No pain in the hospital -- wishful thinking or reality?
More than 80% of hospitalized patients suffer more severe pain than necessary. This is the conclusion of Christoph Maier (Bochum University Hospital, Bochum, Germany) and his coauthors in their interim report of the Pain-Free Hospital Project ("Schmerzfreies Krankenhaus"), which appears in the current issue of Deutsches Ärzteblatt International (Dtsch Arztebl Int 2010; 107[36]: 607-14). The project, which was initiated in 2003, has the goal of improving pain management in hospitals across Germany.

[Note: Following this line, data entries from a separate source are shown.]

(** ** Updates in place *)

Definition rewrite_post (b : BaseOptions) (edit : Z -> Stat -> Status * Stat) (st : SRV)
    (out : Outcome Stat) (st' : SRV) : Prop :=
  let m := view (db st) in
  same_counters st st' /\
  match out with
  | Ok stat' => exists stat nm t, is_u64 t /\
      node m (dir_id b) (name_hash b) = Some (stat, nm) /\ edit t stat = (kOk, stat') /\
      view (db st') = <[node_key (dir_id b) (name_hash b) := encode_node stat' nm]> m
  | Error s => s <> kOk /\ view (db st') = m
  | Redirected _ => False
  end.

Lemma store_node_spec b stat nm info tx st :
  tx_bat tx = [] ->
  let (s, st') := store_node b stat nm info tx st in
  same_counters st st' /\ tb st' = tb st /\
  view (db st') =
    if ok s
    then match info with
         | Some i => <[meta_key (dir_id b) := DirInfo_EncodeTo i]>
             (<[node_key (dir_id b) (name_hash b) := encode_node stat nm]> (view (db st)))
         | None => <[node_key (dir_id b) (name_hash b) := encode_node stat nm]> (view (db st))
         end
    else view (db st).
Proof.
  intros Hb. unfold store_node. cbn [SetNode put_op]. rewrite ok_kOk.
  cbn [negb set_db db tx_bat tx_snap]. destruct info as [i|]; cbn [SetInfo put_op tx_bat tx_snap];
    rewrite ok_kOk; cbn [negb set_db db].
  all: match goal with |- context [Commit _ (Some ?t)] => set (tx' := t) end;
    pose proof (Commit_spec (db st) tx') as Hc;
    destruct (Commit (db st) (Some tx')) as [s d']; (split_and!; [done|done|]);
    cbn [db set_db]; rewrite Hc; destruct (ok s); [|done];
    unfold tx'; cbn [tx_bat]; rewrite Hb; done.
Qed.

Lemma rewrite_work_spec b line edit st r d x :
  DirId_wf (dir_id b) -> Held st r (dir_id b) d (dir_set_locked true x) ->
  DirOk (view (db st)) (dir_key (dir_id b)) (dir_set_locked false x) ->
  let (out, st2) := rewrite_work b line edit d st in
  rewrite_post b edit st out st2 /\ body_ok (dir_id b) d true st st2.
Proof.
  intros Hw Hh HO. unfold rewrite_work.
  assert (M0 : moves d (dir_set_locked true x) (tb st) (CurrentMicros (tb st)).2)
    by apply moves_clock, moves_refl, Hh.
  assert (Ht : is_u64 (CurrentMicros (tb st)).1) by apply u64_range.
  destruct (CurrentMicros (tb st)) as [now t]. cbn [fst snd] in *.
  pose proof (begin_read_spec line b d (set_tb st t) _ (tb st) M0) as HB.
  destruct (begin_tx line d (set_tb st t)) as [tx st2].
  destruct (GetNode (db st2) (dir_id b) (name_hash b) (Some tx)) as [[s rr] db3].
  destruct HB as (-> & Ev & [C1 C2 C3] & M3 & Hr). set (st3 := set_db st2 db3) in *.
  cbn [db set_tb session ino_ status_] in *.
  destruct (close_spec d true x st st3 _ M3 ltac:(done) Ev (dir_id b) HO) as (Cc & Vc & Bc).
  destruct rr as [[stat nm]|]; destruct Hr as [Hs Hn]; [|done].
  destruct (edit now stat) as [s4 stat'] eqn:Ee. destruct (ok s4) eqn:E4; cbn [negb].
  2: { apply ok_false in E4. done. }
  pose proof (store_node_spec b stat' nm None (CreateTx (db st)) st3 eq_refl) as HS.
  destruct (store_node _ _ _ _ _ _) as [s5 st5]. destruct HS as ([D1 D2 D3] & Etb & Hv).
  rewrite Ev in Hv. rewrite <- Etb in M3. apply ok_true in E4 as ->.
  destruct (end_tx_spec d st5 _ (tb st) M3) as (F1 & [F2 F3 F4] & F5).
  rewrite dir_tx_none in F5 by exact (ok_tx _ _ _ HO).
  assert (Hc : same_counters st (end_tx d st5)) by (split; congruence).
  destruct (ok s5) eqn:E5.
  - split.
    + split; [done|]. exists stat, nm, now. split_and!; [done|done|done|by rewrite F1, Hv].
    + split; [rewrite F1, Hv; apply local_put_node; [done|apply local_refl]|].
      exists (dir_set_locked true x). split_and!; [done| |done].
      destruct HO as [H1 H2 H3 (id' & Hw' & E & Hi & Hx)]. split; try done. exists id'.
      split_and!; [done|done| |]; rewrite F1, Hv.
      * unfold info_at in *. rewrite lookup_insert_ne; [done|]. apply not_eq_sym, node_key_other; done.
      * eapply index_at_same; [|done]. rewrite lookup_insert_ne; [done|].
        apply not_eq_sym, node_key_other; done.
  - apply ok_false in E5. split; [split; [done|]; by rewrite F1, Hv|].
    eapply body_ok_same; [exact HO|by rewrite F1, Hv|done].
Qed.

To study the quality of pain therapy, the authors evaluated anonymous questionnaires filled out by approximately 2250 surgical patients and nearly 1000 non-surgical patients from 25 German hospitals. In the period 2004 to 2006, the study participants were interviewed about the intensity of their pain and the effectiveness of pain therapy.
Approximately one-third of both the surgical and the non-surgical patients complained of moderate to severe pain at rest, while more than half of each group complained of moderate to severe movement-related pain. All in all, 56% of the participating patients had pain that they described as unbearable. More than 55% of the persons questioned considered their pain therapy in the hospital to have been unsatisfactory.
The authors believe these results indicate a clear need for improvement in pain therapy in German hospitals. In a small number of hospitals, exemplary efforts in this direction are already underway, demonstrating that effective pain therapy is indeed possible for both surgical and non-surgical patients.